Again that makes emerging markets look more favourable because they do not seem to have the same stress. India is cutting rates, China has been cutting rates. So, there is a very nice setup in place here. We are going to get a better opportunity though to add EM risk because I expect these trade deals to prove more difficult between Europe and the United States and between China and the United States and that might provide an opportunity to add more risk in EMs. But I am pretty bullish about the EM story.
When we started off, you were talking about what the central bank positioning has been and just this week you have got the BOJ, the ECB, the BOE representatives speaking. At a time when pretty much all central banks are easing rates, why is the BOJ and the Fed still holding fire?
Adrian Mowat:
Remember, the BOJ is trying to tighten and not loosen monetary policy. And there are good arguments for them to be cautious in tightening policy as there is already an implicit tightening in the fact that the yen has been appreciating versus the US dollar. As for the Fed, we were referring earlier to the job data. The US economy is still expanding and inflation still remains high and the impact of the trade dispute and higher tariffs and remember we have got a flat 10% tariff on all imports coming into the United States.

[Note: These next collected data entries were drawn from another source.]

Lemma loop_more fuel arrivals m b e :
  RespGrammar.read [] b = RMore ->
  session_loop (S fuel) arrivals (mkSession b m) e
  = match read arrivals (mkSession b m) with
    | None => mret (Waiting, mkSession b m, e, [])
    | Some (kNewMessage, arrivals, s) => session_loop fuel arrivals s e
    | Some (kMessageTooLarge, arrivals, s) =>
        message ← serialize request_too_large; mret (Ended kMessageTooLarge, s, e, [message])
    | Some (result, arrivals, s) => mret (Ended result, s, e, [])
    end.
Proof.
  intros Hr. cbn [session_loop buffer_ max_message_size_]. rewrite (drain_eq b). unfold drain_step.
  rewrite Hr. cbn [mbind res_bind mret res_ret].
  destruct (read arrivals (mkSession b m)) as [[[[] arr] s]|]; try done.
  destruct (session_loop fuel arr s e) as [[[[fin s'] e''] ws']|]; done.
Qed.

Lemma loop_error fuel arrivals m b e :
  RespGrammar.read [] b = RError ->
  session_loop (S fuel) arrivals (mkSession b m) e
  = message ← serialize malformed_request; mret (Malformed, mkSession b m, e, [message]).
Proof.
  intros Hr. cbn [session_loop buffer_ max_message_size_]. rewrite (drain_eq b). unfold drain_step.
  rewrite Hr. by destruct (serialize malformed_request).
Qed.
(** ** The meaning of a byte stream *)

(** What a session with limit [m] does with the bytes [D]: messages are taken
    from the window of the first [m] bytes; [Waiting] is for more bytes. *)
Inductive stream_run (m : Z) : bytes -> E -> Ending -> E -> list bytes -> Prop :=
  | sr_wait D e :
      zlen D < m -> RespGrammar.read [] D = RMore -> stream_run m D e Waiting e []
  | sr_large D e w :
      m <= zlen D -> RespGrammar.read [] (take (Z.to_nat m) D) = RMore ->
      serialize request_too_large = Ok w ->
      stream_run m D e (Ended kMessageTooLarge) e [w]
  | sr_error D e w :
      RespGrammar.read [] (take (Z.to_nat m) D) = RError ->
      serialize malformed_request = Ok w -> stream_run m D e Malformed e [w]
  | sr_value D e v r w e1 fin e2 ws :
      RespGrammar.read [] (take (Z.to_nat m) D) = RValue v r -> respond v e = Ok (w, e1) ->
      stream_run m (r ++ drop (Z.to_nat m) D) e1 fin e2 ws ->
      stream_run m D e fin e2 (w :: ws).

(** The bytes [D] bring the session to a request whose service faults. *)
Inductive stream_fault (m : Z) : bytes -> E -> fault -> Prop :=
  | sf_here D e v r f :
      RespGrammar.read [] (take (Z.to_nat m) D) = RValue v r -> respond v e = Fault f ->
      stream_fault m D e f
  | sf_later D e v r w e1 f :
      RespGrammar.read [] (take (Z.to_nat m) D) = RValue v r -> respond v e = Ok (w, e1) ->
      stream_fault m (r ++ drop (Z.to_nat m) D) e1 f -> stream_fault m D e f.

(** The window of a stream that starts with the buffer. *)
Lemma window_app m b R :
  zlen b <= m ->
  take (Z.to_nat m) (b ++ R) = b ++ take (Z.to_nat m - length b) R
  /\ drop (Z.to_nat m) (b ++ R) = drop (Z.to_nat m - length b) R.
Proof.
  intros H. unfold zlen in H. rewrite take_app, drop_app.
  rewrite take_ge, drop_ge by lia. done.
Qed.

Lemma stream_value m b R e fin e' ws v r :
  stream_run m (b ++ R) e fin e' ws -> zlen b <= m -> RespGrammar.read [] b = RValue v r ->
  exists w e1 ws', respond v e = Ok (w, e1) /\ ws = w :: ws' /\ stream_run m (r ++ R) e1 fin e' ws'.
Proof.
  intros H Hb Hr. destruct (window_app m b R Hb) as [Ht Hd].
  assert (Hstable : forall t, RespGrammar.read [] (b ++ t) = RValue v (r ++ t)).
  { intros t. rewrite read_value_app by (by rewrite Hr). by rewrite Hr. }
  inversion H as [? ? ? Hm|? ? ? ? Hm|? ? ? Hm|? ? v' r' w e1 ? ? ws' Hm Hv Hrun]; subst;
    rewrite ?Ht, Hstable in Hm; simplify_eq.
  exists w, e1, ws'. split; [done|]. split; [done|].
  by rewrite Hd, <- app_assoc, take_drop in Hrun.
Qed.

Lemma stream_error m b R e fin e' ws :
  stream_run m (b ++ R) e fin e' ws -> zlen b <= m -> RespGrammar.read [] b = RError ->
  exists w, serialize malformed_request = Ok w /\ fin = Malformed /\ e' = e /\ ws = [w].
Proof.
  intros H Hb Hr. destruct (window_app m b R Hb) as [Ht Hd].
  assert (Hstable : forall t, RespGrammar.read [] (b ++ t) = RError).
  { intros t. rewrite read_value_app by (by rewrite Hr). by rewrite Hr. }
  inversion H as [? ? ? Hm|? ? ? ? Hm|? ? w Hm|? ? v' r' w e1 ? ? ws' Hm Hv Hrun]; subst;
    rewrite ?Ht, Hstable in Hm; simplify_eq. eauto.
Qed.

(** The buffer is full and holds no message. *)
Lemma stream_full m b R e fin e' ws :
  stream_run m (b ++ R) e fin e' ws -> zlen b = m -> RespGrammar.read [] b = RMore ->
  exists w, serialize request_too_large = Ok w /\ fin = Ended kMessageTooLarge /\ e' = e /\ ws = [w].
Proof.
  intros H Hb Hr. destruct (window_app m b R) as [Ht Hd]; [lia|].
  replace (Z.to_nat m - length b)%nat with 0%nat in Ht by (unfold zlen in Hb; lia).
  rewrite take_0, app_nil_r in Ht.
  inversion H as [? ? Hz Hm|? ? w Hz Hm|? ? w Hm|? ? v' r' w e1 ? ? ws' Hm Hv Hrun]; subst.
  - rewrite zlen_app in Hz. pose proof (zlen_nonneg R). lia.
  - eauto.
  - rewrite Ht, Hr in Hm. done.
  - rewrite Ht, Hr in Hm. done.
Qed.

(** Everything is in the buffer and there is no message. *)
Lemma stream_dry m b e fin e' ws :
  stream_run m b e fin e' ws -> zlen b < m -> RespGrammar.read [] b = RMore ->
  fin = Waiting /\ e' = e /\ ws = [].
Proof.
  intros H Hb Hr. assert (Ht : take (Z.to_nat m) b = b) by (apply take_ge; unfold zlen in Hb; lia).
  inversion H as [? ? Hz Hm|? ? w Hz Hm|? ? w Hm|? ? v' r' w e1 ? ? ws' Hm Hv Hrun]; subst;
    rewrite ?Ht in Hm; try congruence; [done|lia].
Qed.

The Fed is understandably cautious about the inflationary impact of that, but let us go back and think about this move from dollar assets, from US equities and US bonds into other assets. If I have got the European Central Bank cutting rates, possibly Bank of England cutting rates, we have got easing in the major EM whether that is India or China – it makes these other markets, other assets look a lot more attractive than having US equities, US bonds.